Mural - Fields of Dreams
The mural depicts the plans for old towne of Nordegg, now a ghost town.  The new townsite of Nordegg has many year round residents, a fine museum, a good restaurant, and is a popular vacation spot for year-round outdoor enthusiasts. 
Church of St. Therese
St. Therese was built 1935-36 as a Catholic Church.  St. Therese was known for her love and compassion for animals. 
Co-incidentally my wife Therese who also loves animals, was named for St Therese - over 20 years after her Mother moved from Nordegg when her Mother was still a very young pre-school child. Many years later, her Mother was far away in a distant church, when she came across the Saint Therese name a few years before Therese was born. We may not have learned this if not for this postcard venture.

David Thompson Highway 11 
This little known scenic well-paved road has spectacular scenery, wildlife and vast areas of wilderness that connects to Saskatchewan Crossing, North tip of Banff National Park and is close to Columbia Icefields glaciers. Little known historical fact: Former Premier Ralph Klein parental family lived in this area for several years, long before he began a career as a Calgary new reporter, then Mayor of Calgary, then Conservative Party leader and one of Alberta's most popular Premiers for many years.  

Crescent Falls

Previously named Bighorn Falls for the Bighorn River and Bighorn Sheep that once inhabited the area in large numbers. The first non-natives to see the falls was in 1892,  by the group accompanying geology professor  A.P.Coleman of the University of Toronto. Each waterfall drops about 30m. The upper falls is easily viewed near the parking area, or both can be seen with an easy 1.5 km hike to the river valley viewpoint.  Four smaller falls can be seen further along the Bighorn Canyon trail.

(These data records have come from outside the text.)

(** * AI-Learning-Coach: session memory and tool routing

    A shallow embedding of [memory_manager.py] (class [MemoryManager]) and of
    the dispatch logic of [learning_tools.py] (class [LearningTools]),
    together with the properties of the query annotators, of the bounded
    interaction log and of the router.

    Modelling conventions.
    - A Python [str] is a [string]; text is taken to be ASCII, where
      [str.lower] is the letter-wise map [A-Z] to [a-z]; any other byte is
      left as it is.
    - A Python [dict] whose iteration order is observed is an association
      list in insertion order.
    - [st.session_state[self.session_key]] is one shared object; it is the
      [memory] record threaded through every method.
    - An exception is a [Raise] result; the state reached when it is raised
      is kept, as Python does not roll mutations back. *)

From Stdlib Require Import String Ascii List ZArith Lia Bool Arith PeanoNat.
From Stdlib Require Import DecimalString.
Import ListNotations.
Open Scope string_scope.
Open Scope list_scope.
Open Scope nat_scope.

(** ** Python primitives *)

Module Py.

(** Exceptions the modelled code can meet. *)
Inductive exn : Type :=
| AttributeError
| TypeError
| KeyError
| ValueError
| APIError
| JSONDecodeError.

Inductive result (A : Type) : Type :=
| Ok (a : A)
| Raise (e : exn).
Arguments Ok {A} a.
Arguments Raise {A} e.

(** The values a caller can pass where the code expects text. *)
Inductive value : Type :=
| VNone
| VStr (s : string)
| VBytes (b : string)
| VInt (z : Z).

(** [c.lower()] on one ASCII character. *)
Definition lower_char (c : ascii) : ascii :=
  let n := nat_of_ascii c in
  if (65 <=? n) && (n <=? 90) then ascii_of_nat (n + 32) else c.

(** [s.lower()] *)
Fixpoint lower (s : string) : string :=
  match s with
  | EmptyString => EmptyString
  | String c rest => String (lower_char c) (lower rest)
  end.

(** [needle in hay] on two [str]. *)
Fixpoint contains (needle hay : string) : bool :=
  match hay with
  | EmptyString => prefix needle EmptyString
  | String _ rest => prefix needle hay || contains needle rest
  end.

(** [any(word in text for word in words)] *)
Definition any_in (words : list string) (text : string) : bool :=
  existsb (fun word => contains word text) words.

(** [sum(1 for kw in kws if kw in text)] *)
Definition sum_hits (kws : list string) (text : string) : nat :=
  list_sum (map (fun _ => 1) (filter (fun kw => contains kw text) kws)).

(** [l[-n:]] for a positive literal [n]. *)
Definition last_n {A : Type} (n : nat) (l : list A) : list A :=
  skipn (length l - n) l.

(** [max(items, key=key)]: the first item whose key is not exceeded;
    [ValueError] on an empty sequence. *)
Fixpoint max_from {A : Type} (key : A -> nat) (best : A) (rest : list A) : A :=
  match rest with
  | [] => best
  | x :: rest' =>
      if key best <? key x then max_from key x rest' else max_from key best rest'
  end.

Definition max_by {A : Type} (key : A -> nat) (items : list A) : result A :=
  match items with
  | [] => Raise ValueError
  | x :: rest => Ok (max_from key x rest)
  end.

(** A [dict] with [str] keys, in insertion order. *)
Definition dict (V : Type) : Type := list (string * V).

Fixpoint dict_get {V : Type} (d : dict V) (k : string) : option V :=
  match d with
  | [] => None
  | (k', v) :: d' => if String.eqb k' k then Some v else dict_get d' k
  end.

(** [d[k] = v]: an existing key keeps its position. *)
Fixpoint dict_set {V : Type} (d : dict V) (k : string) (v : V) : dict V :=
  match d with
  | [] => [(k, v)]
  | (k', v') :: d' =>
      if String.eqb k' k then (k', v) :: d' else (k', v') :: dict_set d' k v
  end.

(** [d[k] = d.get(k, 0) + 1]: one step of a frequency count. *)
Definition count_up (d : dict nat) (k : string) : dict nat :=
  dict_set d k (match dict_get d k with Some n => n | None => 0 end + 1).
(** The requests that reach the call of the mail capability, with the
    values the message is built from: a JSON object whose four fields are
    truthy and whose [htmlContent] is a string that UTF-8 can encode. *)
Definition accepted_report (request_json : outcome json)
    : option (json * json * json * pybytes) :=
  match request_json with
  | Returned (JObj d) =>
      match d !! py "email", d !! py "programName",
            d !! py "organizationName", d !! py "htmlContent" with
      | Some e, Some p, Some o, Some h =>
          if truthy e && truthy p && truthy o && truthy h then
            match h with
            | JStr hs =>
                match utf8_encode hs with
                | Returned bs => Some (e, p, o, bs)
                | Raised _ => None
                end
            | _ => None
            end
          else None
      | _, _, _, _ => None
      end
  | _ => None
  end.

(** A well-formed request: an object with the four fields, all truthy,
    whose document [htmlContent] is a string ([hs], hence not empty). *)
Definition well_formed (d : gmap pystr json) (e p o : json) (hs : pystr) : Prop :=
  d !! py "email" = Some e /\ d !! py "programName" = Some p /\
  d !! py "organizationName" = Some o /\ d !! py "htmlContent" = Some (JStr hs) /\
  truthy e = true /\ truthy p = true /\ truthy o = true /\ hs <> [].

(** A field that is absent from the object or whose value is falsy. *)
Definition missing_or_falsy (d : gmap pystr json) (field : pystr) : Prop :=
  d !! field = None \/ exists v, d !! field = Some v /\ truthy v = false.

(** A field that is present with a truthy value. *)
Definition present_truthy (d : gmap pystr json) (field : pystr) : Prop :=
  exists v, d !! field = Some v /\ truthy v = true.

(** The characters the attachment name may contain. *)
Definition allowed_in_filename (c : codepoint) : Prop :=
  isalnum c = true \/ c = 46 \/ c = 95 \/ c = 45.

(** [dropped s r]: [r] is [s] with every character that is not allowed
    removed, and nothing put in its place. *)
Inductive dropped : pystr -> pystr -> Prop :=
| dropped_nil : dropped [] []
| dropped_keep c s r : allowed_in_filename c -> dropped s r -> dropped (c :: s) (c :: r)
| dropped_drop c s r : ~ allowed_in_filename c -> dropped s r -> dropped (c :: s) r.

(** The time stamp as the specification words it:
    [Month Day, Year at HH:MM AM/PM]. *)
Definition spec_timestamp (t : datetime) : pystr :=
  month_name (month t) ++ py " " ++ zfill 2 (dec (day t)) ++ py ", " ++
  dec (year t) ++ py " at " ++ zfill 2 (dec (hour12 (hour t))) ++ py ":" ++
  zfill 2 (dec (minute t)) ++ py " " ++ am_pm (hour t).

(** The response to a body that is not an object, or that could not be
    read: the text of the exception that reaches the handler. *)
Definition unreadable_message (request_json : outcome json) : pystr :=
  match request_json with
  | Raised e => exc_message e
  | Returned v => exc_message (attribute_error v "get")
  end.

Definition is_object (request_json : outcome json) : bool :=
  match request_json with
  | Returned (JObj _) => true
  | _ => false
  end.

(** ** Sample inputs *)

(** 12 October 2026, 15:05; the seconds count the readings of the clock. *)
Definition sample_clock (n : nat) : datetime :=
  DateTime 2026 10 12 15 5 (N.of_nat n) 0.

(** The service as it runs without [replitmail]. *)
Definition sample_env : env := Env sample_clock mock_send_email.

(** A mail capability that returns for every message. *)
Definition accepting_env : env :=
  Env sample_clock (fun _ _ => (Returned JNull, [])).

(** A mail capability that always raises. *)
Definition failing_env : env :=
  Env sample_clock (fun _ _ => (Raised (Exn "Exception" (py "SMTP timeout")), [])).

(** A mail capability that raises an exception whose text is the lone
    surrogate U+D800. *)
Definition unprintable_failing_env : env :=
  Env sample_clock (fun _ _ => (Raised (Exn "Exception" [0xD800]), [])).

Definition world0 : world := World 0 [] [].

(** [<p>caf] followed by U+00E9 and [</p>]. *)
Definition sample_html : pystr := py "<p>caf" ++ [233] ++ py "</p>".

(** Its UTF-8 encoding: U+00E9 is the two bytes C3 A9. *)
Definition sample_bytes : pybytes := py "<p>caf" ++ [0xC3; 0xA9] ++ py "</p>".

Definition sample_request : gmap pystr json :=
  <[py "email" := JStr (py "user@example.org")]>
  (<[py "programName" := JStr (py "Youth/2024")]>
  (<[py "organizationName" := JStr (py "Acme Corp!")]>
  (<[py "htmlContent" := JStr sample_html]> ∅))).

(** The same request with a lone surrogate, U+D800, as the document. *)
Definition surrogate_request : gmap pystr json :=
  <[py "htmlContent" := JStr [0xD800]]> sample_request.

(** A request whose [programName] is the empty string and that has no
    [htmlContent]. *)
Definition incomplete_request : gmap pystr json :=
  <[py "email" := JStr (py "user@example.org")]>
  (<[py "programName" := JStr []]>
  (<[py "organizationName" := JStr (py "Acme Corp!")]> ∅)).

(** ** Definitions used to state the further properties *)

(** The three bodies the handler gives to [jsonify]. *)
Definition missing_response (field : pystr) : response :=
  Response (py_dict [(py "error", JStr (py "Missing required field: " ++ field))]) 400.

Definition failure_response (ex : exn) : response :=
  Response (py_dict [(py "error", JStr (py "Failed to send email: " ++ exc_message ex))]) 500.

Definition success_response (user_email : json) (t : datetime) : response :=
  Response
    (py_dict [(py "success", JBool true);
              (py "message",
               JStr (py "Email sent successfully to " ++ format_value user_email));
              (py "timestamp", JStr (isoformat t))])
    200.

(** The line the [except] clause prints. *)
Definition error_line (ex : exn) : pystr := py "Error sending email: " ++ exc_message ex.

(** The [except] clause of [send_report] on the exception it caught. *)
Definition except_clause (ex : exn) : M response :=
  _ <- print (error_line ex) ;; ret (failure_response ex).

(** How far a request gets in [send_report], read off the request alone:
    [get_json] or the first [data.get] raises; a field fails the
    validation; the document cannot be turned into bytes; or the mail
    capability is called with the message built from these values. *)
Inductive verdict : Type :=
| Unreadable (ex : exn)
| MissingField (field : pystr)
| BadDocument (ex : exn)
| Accepted (e p o : json) (bs : pybytes).

Definition classify (request_json : outcome json) : verdict :=
  match request_json with
  | Raised ex => Unreadable ex
  | Returned (JObj d) =>
      match find (fun f => negb (truthy (default JNull (d !! f)))) required_fields with
      | Some field => MissingField field
      | None =>
          match default JNull (d !! py "htmlContent") with
          | JStr hs =>
              match utf8_encode hs with
              | Returned bs =>
                  Accepted (default JNull (d !! py "email"))
                    (default JNull (d !! py "programName"))
                    (default JNull (d !! py "organizationName")) bs
              | Raised ex => BadDocument ex
              end
          | h => BadDocument (attribute_error h "encode")
          end
      end
  | Returned v => Unreadable (attribute_error v "get")
  end.

(** The filter of the generator expression on its own. *)
Definition sanitize (s : pystr) : pystr :=
  List.filter (fun c => isalnum c || in_punctuation c) s.

(** The ASCII characters that pass the filter: digits, letters, [.], [_], [-]. *)
Definition ascii_filename_char (c : codepoint) : bool :=
  ((48 <=? c) && (c <=? 57)) || ((65 <=? c) && (c <=? 90)) || ((97 <=? c) && (c <=? 122))
  || (c =? 46) || (c =? 95) || (c =? 45).

(** Characters that are special in file paths and shells: the separators,
    the wildcards, blanks, quotes, NUL, tab, line feed, carriage return. *)
Definition path_special : pystr := py "/\:*?<>|~$&;' " ++ [0; 9; 10; 13; 34].

(** A character of base64 text: one of the alphabet, or the padding. *)
Definition b64_symbol (c : N) : Prop := In c b64_alphabet \/ c = b64_pad.

Definition count_posts (rs : list http_request) : nat :=
  length (List.filter (fun r => match r with POST_send_report _ => true | GET_health => false end) rs).

(** ** Further sample inputs *)

(** The sample request with the lone surrogate U+D800 as [programName]. *)
Definition surrogate_program_request : gmap pystr json :=
  <[py "programName" := JStr [0xD800]]> sample_request.

(** The sample request with the number 5 as its document. *)
Definition numeric_document_request : gmap pystr json :=
  <[py "htmlContent" := JInt 5]> sample_request.

(** The sample request with two fields the handler does not know. *)
Definition annotated_request : gmap pystr json :=
  <[py "note" := JStr (py "urgent")]> (<[py "copies" := JInt 2]> sample_request).

(** The message built from the sample request at the first reading of the
    sample clock. *)
Definition sample_message : EmailMessage :=
  report_message (JStr (py "user@example.org")) (JStr (py "Youth/2024"))
    (JStr (py "Acme Corp!")) (sample_clock 0) sample_bytes.

(** ** Proof automation *)

(** Unfolding of the monad and of the Python primitives in a goal. *)
Ltac run_handler :=
  cbv beta iota zeta delta
    [send_report send_report_try check_required required_fields try_except bind ret
     raise lift print now call_send_email py_get py_getitem py_encode_utf8
     health_check serve default from_option id];
  cbn [ticks stdout outbox negb].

In 1971, the Alberta government reduced the White Goat & Siffleur Wilderness protected wildlife habitat areas by about 70 percent to enable logging, mining, and also encouraging trophy hunting of wildlife.  The Kootenay Plains “Wildlife Sanctuary” allows hunting.   White Mountain Goats and Elk are rarely seen today, and the vast herds of Big Horn Sheep have also disappeared.  It was not until very recently around 2014 that Alberta Govt began more scientific government restrictions on hunting permits.

Windy Point
During storms and season changes, the powerful winds of the Rocky Mountains are focused by surrounding mountains then gather speed across the vast expanse of man-made Abraham Lake, before blasting by Windy Point. Bighorn Sheep are often a familiar sight, so please drive slowly through the area. Thank you ! : )

The Rock
Just East of Windy Point is a huge rock sticking out of the Lake.  A shallow calm area around the rock enables swimming. Do not venture too far though as the whirlpool currents near here are strong. 

Mount Michener
Honourable Roland Michener was Governor General of Canada 1967-74.  Born in Lacombe, raised in Red Deer. Mt. Michener officially named 1979.  Lake Abraham color varies from deep Saphire blue to Mint green as seen here.   This depends on the angle of the sun as light reflects on silt "rock flour" carried in rivers from nearby Columbia Icefields.

AllStones Creek
This picturesque hiking and camping area has many stones along the streambed and the embankments have interesting large formations of serrated rock created by erosion. Flooding by the Bighorn Dam eliminated the Allstones Rapids, resulting in the Allstones Cove instead.  Cutthroat Trout and Dolly Varden Trout once traveled the stream but can only do so now when the reservoir is allowed to fill in the autumn.  Perhaps the reservoir should be kept 80 percent full during the spring and summer to allow natural cycles of fish spawning and easier water access for wildlife.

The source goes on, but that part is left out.